Search code examples
pythonfileglob

Python - Check for exact string in file name


I have a folder where each file is named after a number (i.e. img 1, img 2, img-3, 4-img, etc). I want to get files by exact string (so if I enter '4' as an input, it should only return files with '4' and not any files containing '14' or 40', for example. My problem is that the program returns all files as long as it matches the string.

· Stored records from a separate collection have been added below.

Lemma fork_triple o f now : triple ids_ok (fork vm_fork o f now) (fun _ => ids_ok).
Proof.
  intros k x k' Hok E. unfold fork in E. rewrite kbind_run in E. cbn -[tids_alloc mbind] in E.
  destruct (tids_alloc (k_tids k)) as [tid a] eqn:Ea. rewrite kbind_run in E. cbn -[mbind] in E.
  apply (alloc_reserves k tid a Hok) in Ea. revert Ea E. generalize (upd_tids k a). clear k Hok. intros k Hr E.
  match type of E with ?m k = _ =>
    cut (triple (reserved tid) m (fun _ => ids_ok)); [intros Ht; exact (Ht _ _ _ Hr E)|] end.
  eapply triple_bind; [apply keeps_reserved, keeps_task|intros t]. cbn -[mbind].
  eapply triple_bind; [apply keeps_reserved, keeps_fork_proc|intros [l p]].
  eapply triple_bind; [apply keeps_reserved, keeps_fork_vm|intros vm].
  eapply triple_bind; [apply keeps_reserved, keeps_fork_fds|intros fd].
  eapply triple_bind; [apply fresh_reserved|intros n]. cbn -[mbind].
  eapply triple_bind with (Q := fun _ => ids_ok).
  { intros k1 x1 k2 (Hr1 & Hn & Hfree) [= <- <-]. by apply (insert_ids k1 tid). }
  intros _. eapply triple_bind; [apply keeps_ids; keep|intros ?].
  eapply triple_bind; [apply keeps_ids; unfold tg_push; keep|intros ?].
  eapply triple_bind; [apply keeps_ids; unfold pg_add_task_to_group; keep|intros ?].
  eapply triple_bind; [apply tm_add_triple|intros ?]. apply triple_ret.
Qed.

Lemma clone_triple o f p c now : triple ids_ok (sys_clone vm_fork o f p c now) (fun _ => ids_ok).
Proof.
  unfold sys_clone. cbn zeta. destruct (_ <=? _); [apply keeps_ids; keep|].
  eapply triple_bind; [apply fork_triple|intros n]. apply keeps_ids. unfold spawn. keep.
Qed.

Lemma triple_iter {A} (f : A -> kern M unit) l : (forall x, triple ids_ok (f x) (fun _ => ids_ok)) ->
  triple ids_ok (kiter f l) (fun _ => ids_ok).
Proof.
  intros Hf. induction l as [|y l IH]; cbn [kiter]; [apply triple_ret|].
  eapply triple_bind; [apply Hf|by intros ?].
Qed.

Lemma triple_tg {A} p (m : kern M A) : triple ids_ok m (fun _ => ids_ok) -> triple ids_ok (with_tg p m) (fun _ => ids_ok).
Proof.
  intros Hm. unfold with_tg. eapply triple_bind; [apply keeps_ids, keeps_proc|intros x]. destruct (p_tg_locked x); [by apply keeps_ids; keep|].
  eapply triple_bind; [apply keeps_ids; keep|intros ?]. eapply triple_bind; [exact Hm|intros r].
  eapply triple_bind; [apply keeps_ids; keep|intros ?]. apply triple_ret.
Qed.

Lemma reap_triple o c ptr : triple ids_ok (reap o c ptr) (fun _ => ids_ok).
Proof.
  unfold reap. do 4 (eapply triple_bind; [apply keeps_ids; keep|intros ?]).
  eapply triple_bind; [apply keeps_ids, keeps_store_exit|intros ok]. destruct (negb ok); [apply triple_ret|].
  eapply triple_bind; [apply triple_tg|intros ?].
  { eapply triple_bind; [apply keeps_ids, keeps_tg_iter|intros l].
    eapply triple_bind; [apply triple_iter; intros th|intros ?; unfold tg_clear; apply keeps_ids; keep].
    eapply triple_bind; [apply keeps_ids; keep|intros u].
    eapply triple_bind; [apply keeps_ids; unfold tm_remove_task; keep|intros ?].
    destruct (th =? c); [apply triple_ret|apply release_triple]. }
  eapply triple_bind; [apply keeps_ids; keep|intros ?].
  eapply triple_bind; [apply keeps_ids; unfold pg_remove; keep|intros ?].
  eapply triple_bind; [apply release_triple|intros ?]. apply triple_ret.
Qed.

Lemma waitpid_begin_triple o pid p f : triple ids_ok (waitpid_begin o pid p f) (fun _ => ids_ok).
Proof.
  unfold waitpid_begin. do 2 (eapply triple_bind; [apply keeps_ids; keep|intros ?]).
  case_bool_decide; [apply triple_ret|]. eapply triple_bind; [apply keeps_ids, keeps_wait_select|intros [[c|]|e]].
  - eapply triple_bind; [apply reap_triple|intros ?; apply triple_ret].
  - apply keeps_ids. keep.
  - apply triple_ret.
Qed.

Lemma waitpid_resume_triple o pid p : triple ids_ok (waitpid_resume o pid p) (fun _ => ids_ok).
Proof.
  unfold waitpid_resume. do 2 (eapply triple_bind; [apply keeps_ids; keep|intros ?]).
  destruct (dequeue_expected_one _ _) as [[si|] m]; (eapply triple_bind; [apply keeps_ids; keep|intros ?]); [|apply triple_ret].
  eapply triple_bind; [apply keeps_ids, keeps_wait_select|intros [[c|]|e]]; try apply triple_ret.
  eapply triple_bind; [apply reap_triple|intros ?; apply triple_ret].
Qed.

Lemma future_done_triple o : triple ids_ok (future_done o) (fun _ => ids_ok).
Proof. unfold future_done. eapply triple_bind; [apply keeps_ids; keep|intros ?]. apply release_triple. Qed.

End Ids.

(** ** Runs *)

Inductive kop :=
| OFork (o flag : Z) (now : Duration) | OClone (o flags parent_tid child_tid : Z) (now : Duration) | OTidAddress (o ptr : Z)
| OSpawn (o : Z) | OStart (o : Z)
| OExit (o code : Z) | OGroupExit (o code : Z) | ODone (o : Z) | OExec (o : Z) (elf : result Z SysError)
| OWait (o pid ptr flags : Z) | OWaitSleep (o : Z) | OWaitResume (o pid ptr : Z)
| OSetpgid (o pid pgid : Z) | OKill (o pid signo : Z) | OTkill (o tid signo : Z) | OTgkill (o tgid tid signo : Z)
| OSigaction (o signo new old : Z) | OSigmask (o how new old : Z) | OHandle (fuel : nat) (o : Z) (intr : bool) (a0 : Z) (r : Regs).

Section Runs.
Context {M : Type} {C : ConstantsHal} {UM : UserMemory M} {H : SigHandlers} (vm_fork : M -> Z -> Z -> outcome M)
  (ucontext : Z -> Regs -> list Z) (siginfo : SigInfo -> list Z) (trampoline : Z).

Definition kstep (op : kop) : kern M unit :=
  match op with
  | OFork o f now => _ ← fork vm_fork o f now; mret tt
  | OClone o f p c now => _ ← sys_clone vm_fork o f p c now; mret tt
  | OTidAddress o p => _ ← sys_set_tid_address o p; mret tt
  | OSpawn o => spawn o
  | OStart o => task_start o
  | OExit o c => _ ← sys_exit o c; mret tt
  | OGroupExit o c => _ ← sys_exit_group o c; mret tt
  | ODone o => future_done o
  | OExec o e => _ ← exec o e; mret tt
  | OWait o pid p f => _ ← waitpid_begin o pid p f; mret tt
  | OWaitSleep o => waitpid_sleep o
  | OWaitResume o pid p => _ ← waitpid_resume o pid p; mret tt
  | OSetpgid o pid g => _ ← sys_setpgid o pid g; mret tt
  | OKill o pid s => _ ← sys_kill o pid s; mret tt
  | OTkill o tid s => _ ← sys_tkill o tid s; mret tt
  | OTgkill o g tid s => _ ← sys_tgkill o g tid s; mret tt
  | OSigaction o s a b => _ ← sys_rt_sigaction o s a b; mret tt
  | OSigmask o h a b => _ ← sys_rt_sigprocmask o h a b; mret tt
  | OHandle n o i a r => _ ← check_and_handle ucontext siginfo trampoline n o i a r; mret tt
  end.

Lemma kstep_ids op : triple ids_ok (kstep op) (fun _ => ids_ok).
Proof.
  destruct op; cbn [kstep]; try (apply keeps_ids; unfold spawn, task_start, waitpid_sleep, sys_exit, sys_exit_group, sys_set_tid_address; keep; fail).
  all: try (eapply triple_bind; [|intros ?; apply triple_ret]).
  all: auto using fork_triple, clone_triple, future_done_triple, waitpid_begin_triple, waitpid_resume_triple.
Qed.

Lemma krun_ids ops : triple ids_ok (kiter kstep ops) (fun _ => ids_ok).
Proof. apply triple_iter, kstep_ids. Qed.

Lemma boot_ids vm (mem : M) tty : ids_ok (boot vm mem tty).
Proof.
  constructor; cbn; unfold tid_of; cbn.
  - intros o t Ho. destruct (decide (o = 1)) as [->|Hne]; [|by rewrite lookup_singleton_ne in Ho].
    rewrite lookup_singleton_eq in Ho. cbn in Ho. simplify_eq. split; [lia|]. split; [apply not_elem_of_nil|lia].
  - intros o o' t. rewrite !fmap_Some. intros (? & E1 & _) (? & E2 & _).
    apply lookup_singleton_Some in E1 as (<- & _). apply lookup_singleton_Some in E2 as (<- & _). done.
  - split; [constructor|by intros t ?%elem_of_nil].
  - intros t o E. apply lookup_singleton_Some in E as (<- & <-). by rewrite lookup_singleton_eq.
Qed.

End Runs.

Note, the numbers aren't always in the same spot (for same files its at the end, for others it's in the middle)

For instance, if my folder has the files ['ep 4', 'xxx 3 ', 'img4', '4xxx', 'ep-40', 'file.mp4', 'file 4.mp4', 'ep.4.', 'ep.4 ', 'ep. 4. ',ep4xxx, 'ep 4 ', '404ep'],and I want only files with the exact number 4 in them, then I would only want to return ['ep 4', 'img4', '4xxx','file 4.mp4','ep.4.','ep.4 ', 'ep. 4. ',ep4xxx,'ep 4 ','404ep]

here is what I have (in this case I only want to return all mp4 file type)

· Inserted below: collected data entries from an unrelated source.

(** The page [po] as it is read from the disk. *)
Lemma page_read_from_spec d i : 0 <= page_offset i < zlen (df_bytes d) ->
  exists p, page_read_from d (page_offset i) = Ret (Z.min PAGE_SIZE (zlen (df_bytes d) - page_offset i), p) /\
    pg_dirty p = false /\ zlen (pg_data p) = PAGE_SIZE /\
    forall j, page_offset j = page_offset i ->
      zget (pg_data p) (j mod PAGE_SIZE) = Some (default 0 (zget (df_bytes d) j)).
Proof.
  intros Hpo. unfold page_read_from. rewrite file_offset_mod. cbn -[zdrop zlen pg_data page_new].
  rewrite df_read_ok by (rewrite ?cache_page_size; lia). set (bytes := ztake _ _).
  assert (Hb : zlen bytes = Z.min PAGE_SIZE (zlen (df_bytes d) - page_offset i)).
  { unfold bytes. rewrite zlen_ztake, zlen_zdrop by (rewrite ?cache_page_size; lia). lia. }
  pose proof page_new_len as Hnew. pose proof cache_page_size as Hps.
  rewrite Hb. eexists. split; [done|]. split; [done|]. cbn -[zdrop page_new]. split.
  - rewrite zlen_app, zlen_zdrop by lia. lia.
  - intros j Hj. destruct (page_split j) as [Ej Hm]. rewrite zget_app, Hb. destruct (Z.ltb_spec (j mod PAGE_SIZE) (Z.min PAGE_SIZE (zlen (df_bytes d) - page_offset i))).
    + unfold bytes. rewrite zget_ztake, zget_zdrop by lia. rewrite (proj2 (Z.ltb_lt _ _)) by lia.
      replace (page_offset i + j mod PAGE_SIZE) with j by lia.
      destruct (zget_in (df_bytes d) j) as (b & ->); [lia|done].
    + rewrite zget_zdrop by lia. rewrite page_new_get by lia. rewrite (proj2 (zget_none (df_bytes d) j)) by lia. done.
Qed.

(** A page of the disk enters the cache; its end may grow to what was read. *)
Lemma rep_load d c file i p e : ext4_rep d c file -> 0 <= i -> pc_pages c !! page_offset i = None ->
  pg_dirty p = false -> zlen (pg_data p) = PAGE_SIZE ->
  (forall j, page_offset j = page_offset i -> zget (pg_data p) (j mod PAGE_SIZE) = Some (default 0 (zget (df_bytes d) j))) ->
  pc_end c <= e -> e <= Z.max (pc_end c) (zlen (df_bytes d)) ->
  ext4_rep d (mkCache (<[page_offset i := p]> (pc_pages c)) e) file.
Proof.
  intros [W Ln B Zr Dk Dt] Hi Hnone Hcl Hlen Hdata He1 He2. pose proof (wf_end c W).
  assert (Hun : forall j, page_offset j = page_offset i -> cached c j = None).
  { intros j Hj. unfold cached. by rewrite Hj, Hnone. }
  split; cbn.
  - by apply insert_wf; try lia.
  - lia.
  - intros j Hj. rewrite cached_insert. destruct (Z.eqb_spec (page_offset j) (page_offset i)) as [Ej|Ej]; [|by apply B].
    rewrite (Hdata j Ej), (B j Hj), (Hun j Ej).
    assert (Hs : is_Some (zget file j)) by (by apply zget_some). rewrite (B j Hj), (Hun j Ej) in Hs. by destruct Hs as (b & ->).
  - intros j b Hj. rewrite cached_insert. destruct (Z.eqb_spec (page_offset j) (page_offset i)) as [Ej|Ej]; [|by apply Zr].
    rewrite (Hdata j Ej), (proj2 (zget_none (df_bytes d) j)) by lia. cbn. congruence.
  - intros j q Hq Hj Hor. rewrite cached_insert. destruct (Z.eqb_spec (page_offset j) (page_offset i)) as [Ej|Ej].
    + rewrite (Hdata j Ej). assert (Hs : is_Some (zget file j)) by (by apply zget_some).
      rewrite (B j Hj), (Hun j Ej) in Hs. by destruct Hs as (b & ->).
    + rewrite lookup_insert_ne in Hq by done. apply (Dk j q Hq Hj). destruct Hor as [?|?]; [by left|right; lia].
  - intros o q [(<- & <-)|(Hne & Hq)]%lookup_insert_Some Hd; [congruence|]. specialize (Dt o q Hq Hd). lia.
Qed.

(** A new page at the end of the file. *)
Lemma rep_fresh d c file i : ext4_rep d c file -> zlen file <= page_offset i -> zlen (df_bytes d) <= page_offset i ->
  pc_pages c !! page_offset i = None ->
  ext4_rep d (mkCache (<[page_offset i := page_new]> (pc_pages c)) (pc_end c)) file.
Proof.
  intros R Hf Hd Hnone. pose proof (zlen_nonneg file). destruct (page_split i).
  apply rep_load; try done; try lia; [apply page_new_len|]. intros j Hj. destruct (page_split j).
  rewrite page_new_get by lia. by rewrite (proj2 (zget_none (df_bytes d) j)) by lia.
Qed.

Lemma rep_write d c file cur p q n buf : ext4_rep d c file -> 0 <= cur <= zlen file ->
  pc_pages c !! page_offset cur = Some p -> 0 < n <= PAGE_SIZE - cur mod PAGE_SIZE -> n <= zlen buf ->
  zlen (pg_data q) = PAGE_SIZE ->
  (forall j, zget (pg_data q) j = if (cur mod PAGE_SIZE <=? j) && (j <? cur mod PAGE_SIZE + n)
                                  then zget buf (j - cur mod PAGE_SIZE) else zget (pg_data p) j) ->
  ext4_rep d (mkCache (<[page_offset cur := set_dirty q]> (pc_pages c)) (Z.max (pc_end c) (cur + n))) (overlay file cur (ztake n buf)).
Proof.
  intros [W Ln B Zr Dk Dt] Hcur Ep Hn Hbuf Hlen Hq. pose proof (wf_end c W).
  assert (Hz : zlen (ztake n buf) = n) by (rewrite zlen_ztake; lia).
  assert (Hc : forall j e, cached (mkCache (<[page_offset cur := set_dirty q]> (pc_pages c)) e) j =
    if (cur <=? j) && (j <? cur + n) then zget buf (j - cur) else cached c j).
  { intros j e. apply (cached_write c cur p (set_dirty q) n buf e Ep); [lia|exact Hq]. }
  assert (Hl : zlen (overlay file cur (ztake n buf)) = Z.max (zlen file) (cur + n)) by (rewrite zlen_overlay, Hz; lia).
  split.
  - apply insert_wf; [done|lia|done|lia].
  - rewrite Hl. cbn. lia.
  - intros j Hj. rewrite Hl in Hj. rewrite Hc, zget_overlay, Hz by lia. destruct (_ && _) eqn:E; bool_to_prop.
    + rewrite zget_ztake by lia. rewrite (proj2 (Z.ltb_lt _ _)) by lia.
      destruct (zget_in buf (j - cur)) as (b & ->); [lia|done].
    + apply B. apply andb_false_iff in E as [?|?]; bool_to_prop; lia.
  - intros j b Hj. rewrite Hl in Hj. rewrite Hc. zcmp; cbn; apply Zr; lia.
  - intros j r Hr Hj Hor. rewrite Hl in Hj. rewrite Hc. cbn in Hr, Hor.
    destruct (Z.eqb_spec (page_offset j) (page_offset cur)) as [E|E].
    + rewrite E, lookup_insert_eq in Hr. injection Hr as <-. destruct Hor as [Hd|Hd]; [done|].
      rewrite (andb_comm (cur <=? j)), (proj2 (Z.ltb_ge _ _)) by lia. cbn.
      apply (Dk j p); [by rewrite E|lia|right; lia].
    + rewrite lookup_insert_ne in Hr by done.
      destruct (page_split cur) as [Ecur Hm], (page_split j) as [Ej Hmj].
      assert (Ho : (cur <=? j) && (j <? cur + n) = false).
      { apply andb_false_iff. rewrite Z.leb_gt, Z.ltb_ge. destruct (Z.lt_ge_cases j cur); [by left|right].
        destruct (Z.lt_ge_cases j (cur + n)); [|done]. exfalso. apply E. apply page_offset_within; [apply page_offset_id|lia]. }
      rewrite Ho. apply andb_false_iff in Ho. rewrite Z.leb_gt, Z.ltb_ge in Ho. apply (Dk j r Hr); [lia|]. destruct Hor; [by left|right; lia].
  - intros o r. cbn. intros [(<- & <-)|(Hne & Hr)]%lookup_insert_Some Hd.
    + destruct (page_split cur). lia.
    + specialize (Dt o r Hr Hd). lia.
Qed.

(** The bytes of a page are those of the file. *)
Lemma rep_page_bytes d c file cur p bytes len : ext4_rep d c file -> 0 <= cur < zlen file ->
  pc_pages c !! page_offset cur = Some p -> 0 <= len <= zlen file - cur ->
  page_read_at p (cur mod PAGE_SIZE) len = Ret bytes ->
  bytes = ztake (zlen bytes) (zdrop cur file) /\ zlen bytes = Z.min (PAGE_SIZE - cur mod PAGE_SIZE) len.
Proof.
  intros R Hcur Ep Hlen E. destruct (page_split cur) as [Ec Hm]. destruct (wf_key c (er_wf _ _ _ R) _ _ Ep) as (_ & _ & Hp).
  destruct (page_read_spec p (cur mod PAGE_SIZE) len Hp Hm) as (bs & E' & Hbl & Hb); [lia|].
  rewrite E in E'. injection E' as <-. split; [|done]. apply zget_ext. intros j Hj.
  rewrite zget_ztake, zget_zdrop by (lia || apply zlen_nonneg). destruct (Z.ltb_spec j (zlen bytes)); [|by apply zget_none; lia].
  destruct (page_offset_within (page_offset cur) (cur + j)) as [Eo Em]; [apply page_offset_id|lia|].
  rewrite Hb, (er_byte _ _ _ R) by lia. unfold cached. rewrite Eo, Ep, Em.
  replace (cur + j - page_offset cur) with (cur mod PAGE_SIZE + j) by lia.
  destruct (zget_in (pg_data p) (cur mod PAGE_SIZE + j)) as (b & ->); [lia|done].
Qed.

(** The page of an offset inside the file, from the cache or from the disk. *)
Lemma read_page_spec d c file cur : ext4_rep d c file -> 0 <= cur < zlen file -> zlen file < 2 ^ 63 ->
  exists p c', match pc_pages c !! page_offset cur with
     | Some p => Ret (p, c)
     | None => let! f := page_read_from d (page_offset cur) in
               let! c := insert_page c (page_offset cur) f.2 in Ret (f.2, update_end c (wadd (page_offset cur) f.1))
     end = Ret (p, c') /\ ext4_rep d c' file /\ pc_pages c' !! page_offset cur = Some p.
Proof.
  intros R Hcur Hs. destruct (pc_pages c !! page_offset cur) as [p|] eqn:Ep; [by exists p, c|].
  destruct (page_split cur) as [Ec Hm]. assert (Hd : cur < zlen (df_bytes d)).
  { assert (Hx : is_Some (zget file cur)) by (by apply zget_some). rewrite (er_byte _ _ _ R) in Hx by done.
    unfold cached in Hx. rewrite Ep in Hx. apply zget_some in Hx. lia. }
  pose proof (page_offset_nonneg cur ltac:(lia)). destruct (page_read_from_spec d cur) as (p & Ef & Hcl & Hl & Hb); [lia|].
  pose proof (er_len _ _ _ R). pose proof cache_page_size. rewrite Ef. cbn [obind fst snd]. rewrite insert_page_at. cbn [obind]. eexists _, _. split; [done|].
  rewrite wadd_small by (unfold is_usize; lia). split; [|cbn; by rewrite lookup_insert_eq].
  apply rep_load; cbn; try done; lia.
Qed.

for (root, dirs, file) in os.walk(source_folder):
    for f in file:
        if '.mp4' and ('4') in f:
            print(f)

Tried == instead of in


Solution

  • Judging by your inputs, your desired regular expression needs to meet the following criteria:

    1. Match the number provided, exactly
    2. Ignore number matches in the file extension, if present
    3. Handle file names that include spaces

    I think this will meet all these requirements:

    def generate(n):
        return re.compile(r'^[^.\d]*' + str(n) + r'[^.\d]*(\..*)?$')
    
    def check_files(n, files):
        regex = generate(n)
        return [f for f in files if regex.fullmatch(f)]
    

    Usage:

    >>> check_files(4, ['ep 4', 'xxx 3 ', 'img4', '4xxx', 'ep-40', 'file.mp4', 'file 4.mp4'])
    ['ep 4', 'img4', '4xxx', 'file 4.mp4']
    

    Note that this solution involves creating a Pattern object and using that object to check each file. This strategy offers a performance benefit over calling re.fullmatch with the pattern and filename directly, as the pattern does not have to be compiled for each call.

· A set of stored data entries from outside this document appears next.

Lemma tmp_end_small {C : ConstantsHal} {L : ConstantsLaws C} off len : 0 <= off -> 0 < len -> off + len < 2 ^ 63 -> 0 <= tmp_end off len < 2 ^ 63.
Proof.
  intros Ho Hl Hs. unfold tmp_end. pose proof (page_offset_nonneg off Ho). destruct (page_split off). zcmp.
Qed.

(** C16: what a tmpfs file holds after a write: the write reports every byte, a read
    anywhere gives the bytes written there and what was there before elsewhere, holes
    as zeroes, and never more than the size; and the size grows to the end of the write
    when the write crosses a page, but only to the start of the page plus the length
    when it stays within one. *)
Theorem tmp_write_read {C : ConstantsHal} {L : ConstantsLaws C} i off buf o n (W : cache_wf (ti_cache i))
    (Hsz : ti_size i = pc_end (ti_cache i)) (Hsm : ti_size i < 2 ^ 63) (Hoff : 0 <= off) (Hbuf : 0 < zlen buf)
    (Hend : off + zlen buf < 2 ^ 63) (Ho : 0 <= o) (Hn : 0 <= n) :
  exists i' bytes rest i'', tmp_write_at i off buf = Ret (Some (zlen buf, i')) /\
    ti_size i' = Z.max (ti_size i) (if off mod PAGE_SIZE + zlen buf <=? PAGE_SIZE then page_offset off + zlen buf else off + zlen buf) /\
    tmp_read_at i' o n = Ret (Some (zlen bytes, bytes ++ rest, i'')) /\ zlen bytes = Z.max 0 (Z.min n (ti_size i' - o)) /\
    forall j, 0 <= j < zlen bytes -> zget bytes j =
      Some (if (off <=? o + j) && (o + j <? off + zlen buf) then default 0 (zget buf (o + j - off)) else tmp_byte (ti_cache i) (o + j)).
Proof.
  destruct (tmp_write_at_spec i off buf W Hsz Hoff Hend) as (i' & E & W' & Hs' & Hm & Hb).
  pose proof (tmp_end_small off (zlen buf) Hoff Hbuf Hend).
  destruct (tmp_read_at_spec i' o n W' Hs' ltac:(lia) Ho Hn) as (bytes & rest & i'' & Er & Hl & Hg).
  exists i', bytes, rest, i''. split; [done|]. split; [|split; [done|split; [done|]]].
  - rewrite Hm. unfold tmp_end. by rewrite (proj2 (Z.leb_gt (zlen buf) 0)).
  - intros j Hj. by rewrite Hg, Hb.
Qed.
(* ===== verification/FsCalls.v ===== *)
(** The system calls on files (os/src/syscall/fs.rs): those that name a file by a path,
    on the name space, and those on open files, which are objects behind an interface
    as the trait [File] is. *)

From S2P Require Import Prelude Errno FdTable PageCache UserMem Path Vfs.
From Stdlib Require Import Ascii String.
From stdpp Require Import strings.

#[local] Open Scope Z_scope.

(** ** Flags *)

Definition AT_FDCWD : Z := -100.
Definition AT_SYMLINK_NOFOLLOW : Z := 0x100.
Definition AT_EMPTY_PATH : Z := 0x1000.

(** [AtFlags::from_bits_truncate]: the bits of AT_FDCWD are all the known ones. *)
Definition at_truncate (flags : Z) : Z := Z.land flags AT_FDCWD.

Definition O_WRONLY : Z := 1.
Definition O_RDWR : Z := 2.
Definition O_ACCMODE : Z := 3.
Definition O_CREAT : Z := 0x40.
Definition O_EXCL : Z := 0x80.
Definition O_NOCTTY : Z := 0x100.
Definition O_TRUNC : Z := 0x200.
Definition O_DIRECTORY : Z := 0x10000.
Definition O_NOFOLLOW : Z := 0x20000.
Definition O_CLOEXEC : Z := 0x80000.
Definition O_TMPFILE : Z := 0x410000.

(** Every bit that is a flag. *)
Definition OpenFlags_all : Z := 0x7fffc3.

Definition OpenFlags_from_bits (bits : Z) : option Z := if Z.land bits (Z.lnot OpenFlags_all) =? 0 then Some bits else None.
Definition OpenFlags_truncate (bits : Z) : Z := Z.land bits OpenFlags_all.

Definition CREATION_FLAGS : Z :=
  Z.lor O_CLOEXEC (Z.lor O_CREAT (Z.lor O_DIRECTORY (Z.lor O_EXCL (Z.lor O_NOCTTY (Z.lor O_NOFOLLOW (Z.lor O_TMPFILE O_TRUNC)))))).

Definition status (flags : Z) : Z := Z.land (Z.land flags (Z.lnot O_ACCMODE)) (Z.lnot CREATION_FLAGS).

Definition fd_flags_of (flags : Z) : Z := FdFlags_from (contains flags O_CLOEXEC).

Definition RENAME_NOREPLACE : Z := 1.
Definition RENAME_EXCHANGE : Z := 2.
Definition RENAME_WHITEOUT : Z := 4.

Definition RenameFlags_from_bits (bits : Z) : option Z := if Z.land bits (Z.lnot 7) =? 0 then Some bits else None.

(** [as i32] *)
Definition to_i32 (z : Z) : Z := (z + 2 ^ 31) mod 2 ^ 32 - 2 ^ 31.

(** ** Interfaces *)

(** Strings and bytes of user memory: [cstr_slice] with the check that the bytes are
    text, and a slice that was checked. *)
Class UserBytes (M : Type) := {
  ub_cstr : M -> Z -> Z -> outcome (option string * M);
  ub_read : M -> Z -> Z -> Z -> outcome (list Z * M);
  ub_write : M -> Z -> Z -> list Z -> outcome M;
}.

(** The open files, by number: the methods of the trait [File], and a new one for a
    dentry.  A file finds its inode through its dentry each time, so the operations on
    contents are told which inode a dentry has now.  A call that waits is one step.  The attributes
    and times are those of an inode; [fo_pipe] makes the two ends of a pipe. *)
Class FileOps (F : Type) := {
  fo_open : F -> nat -> Z -> nat * F;
  fo_dentry : F -> nat -> option nat;
  fo_read : (nat -> option nat) -> F -> nat -> Z -> outcome (result (Z * list Z) SysError * F);
  fo_write : (nat -> option nat) -> F -> nat -> list Z -> outcome (result Z SysError * F);
  fo_read_at : (nat -> option nat) -> F -> nat -> Z -> Z -> outcome (result (Z * list Z) SysError * F);
  fo_seek : (nat -> option nat) -> F -> nat -> SeekFrom -> outcome (result Z SysError * F);
  fo_truncate : (nat -> option nat) -> F -> nat -> Z -> outcome (result Z SysError * F);
  fo_pos : F -> nat -> Z;
  fo_set_pos : F -> nat -> Z -> F;
  fo_flags : F -> nat -> Z;
  fo_set_flags : F -> nat -> Z -> F;
  fo_ioctl : F -> nat -> Z -> Z -> outcome (result Z SysError * F);
  fo_getattr : F -> nat -> outcome (list Z * F);
  fo_getxattr : F -> nat -> Z -> outcome (list Z * F);
  fo_set_times : F -> nat -> option (Z * Z) -> option (Z * Z) -> Z * Z -> F;
  fo_pipe : F -> nat * nat * F;
}.

Section Calls.
Context {W : Type} {LIB : Ext4Lib W}.
Context {M : Type} {UM : UserMemory M} {UB : UserBytes M}.
Context {F : Type} {FO : FileOps F}.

    This solution does have one drawback: it assumes that filenames are formatted as name.extension and that the value you're searching for is in the name part. Because of the greedy nature of regular expressions, if you allow for file names with . then you won't be able to exclude extensions from the search. Ergo, modifying this to match ep.4 would also cause it to match file.mp4. That being said, there is a workaround for this, which is to strip extensions from the file name before doing the match:

    def generate(n):
        return re.compile(r'^[^\d]*' + str(n) + r'[^\d]*$')
    
    def strip_extension(f):
        return f.removesuffix('.mp4')
    
    def check_files(n, files):
        regex = generate(n)
        return [f for f in files if regex.fullmatch(strip_extension(f))]
    

    Note that this solution now includes the . in the match condition and does not exclude an extension. Instead, it relies on preprocessing (the strip_extension function) to remove any file extensions from the filename before matching.

    As an addendum, occasionally you'll get files have the number prefixed with zeroes (ex. 004, 0001, etc.). You can modify the regular expression to handle this case as well:

    def generate(n):
        return re.compile(r'^[^\d]*0*' + str(n) + r'[^\d]*$')